== TO DO ==
Scan the entries below for the word "None" and copy every line where it turns up.

== PROVIDED DATA ==
Lemma pack_bits n : forall bits,
  (length bits <= 8 * n)%nat -> exists pad, data_bits (pack n bits) = bits ++ pad.
Proof.
  induction n as [|n IH]; intros bits Hn.
  { destruct bits; [|simpl in Hn; lia]. by exists []. }
  change (data_bits (pack (S n) bits)) with
    (be_bits 8 (bval 0 (take 8 (bits ++ repeat false 8))) ++ data_bits (pack n (drop 8 bits))).
  assert (length (take 8 (bits ++ repeat false 8)) = 8%nat) as L8
    by (rewrite length_take, length_app, repeat_length; lia).
  pose proof (be_bits_bval (take 8 (bits ++ repeat false 8)) 0 ltac:(lia)) as B.
  rewrite L8 in B. rewrite B.
  destruct (IH (drop 8 bits)) as [pad ->]; [rewrite length_drop; lia|].
  destruct (decide (8 <= length bits)%nat) as [Hl|Hl].
  - rewrite take_app_le by done. exists pad. by rewrite app_assoc, take_drop.
  - rewrite (drop_ge bits) by lia. rewrite take_app_ge by lia.
    exists (take (8 - length bits) (repeat false 8) ++ pad). by rewrite <- app_assoc.
Qed.

Lemma pack_all_bits bits : exists pad, data_bits (pack_all bits) = bits ++ pad.
Proof. apply pack_bits. pose proof (Nat.div_mod_eq (length bits) 8). pose proof (Nat.mod_upper_bound (length bits) 8). lia. Qed.

(** ** Reading back *)

(** Reading with [m] from data that begins with [bits] gives [a] and leaves the rest. *)
Definition decodes {A} (bits : list bool) (m : BitReader -> read A) (a : A) : Prop :=
  forall r rest, reader_ok r -> rbits r = bits ++ rest ->
  exists r', m r = Ret (Some (a, r')) /\ reader_ok r' /\ rbits r' = rest.

Lemma decodes_bind {A B} b1 (m : BitReader -> read A) a (k : A -> BitReader -> mres (option B)) r rest :
  decodes b1 m a -> reader_ok r -> rbits r = b1 ++ rest ->
  exists r', rbind (m r) k = k a r' /\ reader_ok r' /\ rbits r' = rest.
Proof.
  intros Hd Hr E. destruct (Hd r rest Hr E) as (r' & -> & Hr' & E'). unfold rbind. cbn [mbnd]. eauto.
Qed.

Lemma decodes_bits n v :
  (n <= 32)%nat -> 0 <= v < 2 ^ Z.of_nat n ->
  decodes (be_bits n v) (fun r => ReadBits r (Z.of_nat n)) v.
Proof.
  intros Hn Hv r rest Hr E. exists (skip r (Z.of_nat n)).
  assert (length (be_bits n v) = n) as L by apply be_bits_length.
  destruct (rbits_skip r n Hr) as [Hok Es]; [rewrite E, length_app; lia|].
  rewrite ReadBits_ok; [|done|lia|rewrite E, length_app; lia].
  rewrite Nat2Z.id, E, take_app_length' by done. rewrite bval_be_bits, Z.mod_small by done.
  split; [by rewrite Z.mul_0_l|]. split; [done|]. by rewrite Es, E, drop_app_length'.
Qed.

Lemma decodes_byte v : is_u8 v -> decodes (be_bits 8 v) (fun r => ReadBits r 8) v.
Proof. intros Hv. apply (decodes_bits 8); [lia|exact Hv]. Qed.

Lemma decodes_bit b : decodes [b] ReadBit b.
Proof.
  intros r rest Hr E. destruct (rbits_cons r b rest Hr E) as (_ & _ & E1 & Hr1).
  exists (skip r 1). by rewrite (ReadBit_cons r b rest).
Qed.

(** Exp-Golomb: as many zeros as [v + 1] has bits after the first, then [v + 1]. *)
Definition ue_bits (v : Z) : list bool :=
  let k := Z.to_nat (Z.log2 (v + 1)) in repeat false k ++ be_bits (S k) (v + 1).

Lemma ue_zeros_decodes k : forall fuel zeros,
  0 <= zeros -> zeros + Z.of_nat k <= 31 -> (k < fuel)%nat ->
  decodes (repeat false k ++ [true]) (fun r => ue_zeros fuel r zeros) (zeros + Z.of_nat k).
Proof.
  induction k as [|k IH]; intros fuel zeros Hz Hk Hf r rest Hr E;
    (destruct fuel as [|fuel]; [lia|]); simpl in E |- *.
  - destruct (decodes_bind [true] ReadBit true (fun bit r =>
      if bit then Ret (Some (zeros, r)) else
      if 31 <? zeros + 1 then Ret None else ue_zeros fuel r (zeros + 1)) r rest (decodes_bit true) Hr E)
      as (r' & -> & Hr' & E'). exists r'. by rewrite Z.add_0_r.
  - destruct (decodes_bind [false] ReadBit false (fun bit r =>
      if bit then Ret (Some (zeros, r)) else
      if 31 <? zeros + 1 then Ret None else ue_zeros fuel r (zeros + 1)) r
      ((repeat false k ++ [true]) ++ rest) (decodes_bit false) Hr E) as (r' & -> & Hr' & E').
    rewrite (proj2 (Z.ltb_ge _ _)) by lia.
    replace (zeros + Z.of_nat (S k)) with (zeros + 1 + Z.of_nat k) by lia.
    by apply IH; [lia..|exact Hr'|].
Qed.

== TASK SOLUTION ==
      if 31 <? zeros + 1 then Ret None else ue_zeros fuel r (zeros + 1)) r rest (decodes_bit true) Hr E)
      if 31 <? zeros + 1 then Ret None else ue_zeros fuel r (zeros + 1)) r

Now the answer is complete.